━━━ Data under study

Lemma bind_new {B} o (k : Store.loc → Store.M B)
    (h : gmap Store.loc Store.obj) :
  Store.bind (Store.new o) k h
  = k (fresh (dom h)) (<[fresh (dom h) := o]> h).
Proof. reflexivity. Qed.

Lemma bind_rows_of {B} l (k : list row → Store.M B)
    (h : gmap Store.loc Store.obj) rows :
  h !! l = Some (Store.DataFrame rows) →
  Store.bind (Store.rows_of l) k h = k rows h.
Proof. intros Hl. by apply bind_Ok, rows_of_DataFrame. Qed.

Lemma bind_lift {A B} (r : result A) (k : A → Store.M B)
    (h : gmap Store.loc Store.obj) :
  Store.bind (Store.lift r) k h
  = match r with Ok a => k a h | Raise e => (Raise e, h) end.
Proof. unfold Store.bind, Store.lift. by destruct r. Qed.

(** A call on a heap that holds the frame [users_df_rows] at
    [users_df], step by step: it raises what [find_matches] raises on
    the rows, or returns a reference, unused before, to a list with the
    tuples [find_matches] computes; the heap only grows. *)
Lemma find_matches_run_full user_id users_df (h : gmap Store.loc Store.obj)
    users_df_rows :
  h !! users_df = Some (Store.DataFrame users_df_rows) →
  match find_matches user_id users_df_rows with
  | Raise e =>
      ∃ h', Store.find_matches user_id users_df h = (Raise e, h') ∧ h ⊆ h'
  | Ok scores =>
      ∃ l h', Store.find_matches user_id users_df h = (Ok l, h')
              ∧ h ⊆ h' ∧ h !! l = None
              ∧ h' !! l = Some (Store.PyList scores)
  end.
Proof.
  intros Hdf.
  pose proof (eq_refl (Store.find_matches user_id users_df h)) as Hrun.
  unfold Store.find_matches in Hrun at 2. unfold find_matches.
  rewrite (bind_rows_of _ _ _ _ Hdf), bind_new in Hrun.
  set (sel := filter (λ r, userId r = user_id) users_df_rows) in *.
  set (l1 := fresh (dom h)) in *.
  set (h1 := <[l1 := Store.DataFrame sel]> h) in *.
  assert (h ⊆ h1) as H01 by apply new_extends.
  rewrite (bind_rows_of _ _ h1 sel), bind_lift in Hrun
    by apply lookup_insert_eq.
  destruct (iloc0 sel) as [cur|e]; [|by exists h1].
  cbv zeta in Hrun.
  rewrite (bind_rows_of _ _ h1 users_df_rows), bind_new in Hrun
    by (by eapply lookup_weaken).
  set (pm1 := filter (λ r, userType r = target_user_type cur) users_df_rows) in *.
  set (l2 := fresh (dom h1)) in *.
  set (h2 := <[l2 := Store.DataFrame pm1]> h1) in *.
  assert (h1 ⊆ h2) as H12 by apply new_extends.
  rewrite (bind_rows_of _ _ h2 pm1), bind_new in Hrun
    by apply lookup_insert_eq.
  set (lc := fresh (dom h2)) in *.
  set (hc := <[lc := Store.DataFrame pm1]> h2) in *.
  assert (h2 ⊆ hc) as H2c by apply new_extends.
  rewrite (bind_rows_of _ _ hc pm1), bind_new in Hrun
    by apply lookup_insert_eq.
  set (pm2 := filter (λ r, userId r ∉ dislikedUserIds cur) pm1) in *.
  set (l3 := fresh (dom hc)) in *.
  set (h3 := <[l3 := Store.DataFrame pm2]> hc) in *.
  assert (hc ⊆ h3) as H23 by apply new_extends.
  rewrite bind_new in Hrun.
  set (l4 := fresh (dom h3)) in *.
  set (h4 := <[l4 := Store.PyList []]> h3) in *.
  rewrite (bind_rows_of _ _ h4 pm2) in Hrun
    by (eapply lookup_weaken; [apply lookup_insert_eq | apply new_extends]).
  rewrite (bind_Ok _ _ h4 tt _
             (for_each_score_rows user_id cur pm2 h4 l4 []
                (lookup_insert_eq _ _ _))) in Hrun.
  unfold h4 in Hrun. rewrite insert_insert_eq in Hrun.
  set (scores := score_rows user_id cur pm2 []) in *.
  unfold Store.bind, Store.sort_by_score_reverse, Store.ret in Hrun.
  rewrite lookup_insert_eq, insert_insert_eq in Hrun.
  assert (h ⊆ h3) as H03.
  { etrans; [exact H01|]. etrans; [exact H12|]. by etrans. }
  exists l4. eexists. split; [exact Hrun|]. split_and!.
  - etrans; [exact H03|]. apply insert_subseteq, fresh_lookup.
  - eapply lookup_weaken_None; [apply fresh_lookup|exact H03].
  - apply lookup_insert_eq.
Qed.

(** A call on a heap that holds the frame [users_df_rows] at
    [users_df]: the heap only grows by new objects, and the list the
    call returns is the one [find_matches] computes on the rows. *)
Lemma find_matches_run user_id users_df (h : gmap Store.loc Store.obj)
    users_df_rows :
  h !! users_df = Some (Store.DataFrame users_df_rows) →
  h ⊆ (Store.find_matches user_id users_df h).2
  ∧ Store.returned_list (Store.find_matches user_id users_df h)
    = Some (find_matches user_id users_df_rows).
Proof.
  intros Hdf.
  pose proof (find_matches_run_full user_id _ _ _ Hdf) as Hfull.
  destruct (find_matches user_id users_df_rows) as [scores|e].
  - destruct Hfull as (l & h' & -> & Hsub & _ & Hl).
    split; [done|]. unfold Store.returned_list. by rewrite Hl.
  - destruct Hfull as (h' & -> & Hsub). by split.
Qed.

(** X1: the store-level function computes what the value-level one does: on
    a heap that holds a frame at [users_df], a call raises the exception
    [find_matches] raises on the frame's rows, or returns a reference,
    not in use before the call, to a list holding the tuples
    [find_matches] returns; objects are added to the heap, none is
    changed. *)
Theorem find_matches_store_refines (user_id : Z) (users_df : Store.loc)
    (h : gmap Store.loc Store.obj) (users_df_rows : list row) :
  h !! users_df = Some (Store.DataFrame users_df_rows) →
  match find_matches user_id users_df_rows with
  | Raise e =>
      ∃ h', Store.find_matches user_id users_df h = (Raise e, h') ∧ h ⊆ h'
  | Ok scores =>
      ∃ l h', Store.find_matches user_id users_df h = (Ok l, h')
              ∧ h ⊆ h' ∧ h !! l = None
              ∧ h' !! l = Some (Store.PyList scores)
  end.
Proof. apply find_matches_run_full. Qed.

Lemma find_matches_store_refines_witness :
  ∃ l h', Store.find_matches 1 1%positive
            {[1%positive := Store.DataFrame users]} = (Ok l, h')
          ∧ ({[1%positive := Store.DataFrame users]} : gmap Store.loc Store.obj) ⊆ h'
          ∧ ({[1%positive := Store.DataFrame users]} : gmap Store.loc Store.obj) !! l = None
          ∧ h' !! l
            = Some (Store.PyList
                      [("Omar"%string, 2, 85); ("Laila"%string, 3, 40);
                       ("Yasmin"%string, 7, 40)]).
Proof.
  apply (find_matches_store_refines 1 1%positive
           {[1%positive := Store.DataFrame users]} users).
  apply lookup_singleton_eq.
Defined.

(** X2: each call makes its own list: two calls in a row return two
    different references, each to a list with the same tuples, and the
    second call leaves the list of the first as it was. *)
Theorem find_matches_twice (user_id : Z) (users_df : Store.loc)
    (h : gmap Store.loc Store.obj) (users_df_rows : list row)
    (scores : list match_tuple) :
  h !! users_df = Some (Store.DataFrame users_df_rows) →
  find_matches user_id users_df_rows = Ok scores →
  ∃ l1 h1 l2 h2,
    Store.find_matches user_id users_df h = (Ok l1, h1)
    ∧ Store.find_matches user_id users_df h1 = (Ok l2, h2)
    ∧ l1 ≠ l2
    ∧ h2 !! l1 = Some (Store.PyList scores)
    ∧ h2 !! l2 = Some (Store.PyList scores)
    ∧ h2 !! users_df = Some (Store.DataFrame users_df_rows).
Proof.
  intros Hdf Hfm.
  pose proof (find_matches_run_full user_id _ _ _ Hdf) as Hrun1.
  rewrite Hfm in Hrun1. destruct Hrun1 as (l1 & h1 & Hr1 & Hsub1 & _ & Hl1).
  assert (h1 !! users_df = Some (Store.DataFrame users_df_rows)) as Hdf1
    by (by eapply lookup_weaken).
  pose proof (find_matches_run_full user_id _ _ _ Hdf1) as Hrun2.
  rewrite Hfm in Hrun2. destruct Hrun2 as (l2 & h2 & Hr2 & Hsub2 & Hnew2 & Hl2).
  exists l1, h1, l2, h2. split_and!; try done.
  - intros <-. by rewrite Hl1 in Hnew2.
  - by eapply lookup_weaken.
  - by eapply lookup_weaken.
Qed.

━━━━━━

About this exercise:
All that is wanted is an exact copy of the lines above from the one with "set (lc := fresh (dom h2)) in *." through the one with "set (h4 := <[l4", with both ends included.

Reply:
  set (lc := fresh (dom h2)) in *.
  set (hc := <[lc := Store.DataFrame pm1]> h2) in *.
  assert (h2 ⊆ hc) as H2c by apply new_extends.
  rewrite (bind_rows_of _ _ hc pm1), bind_new in Hrun
    by apply lookup_insert_eq.
  set (pm2 := filter (λ r, userId r ∉ dislikedUserIds cur) pm1) in *.
  set (l3 := fresh (dom hc)) in *.
  set (h3 := <[l3 := Store.DataFrame pm2]> hc) in *.
  assert (hc ⊆ h3) as H23 by apply new_extends.
  rewrite bind_new in Hrun.
  set (l4 := fresh (dom h3)) in *.
  set (h4 := <[l4 := Store.PyList []]> h3) in *.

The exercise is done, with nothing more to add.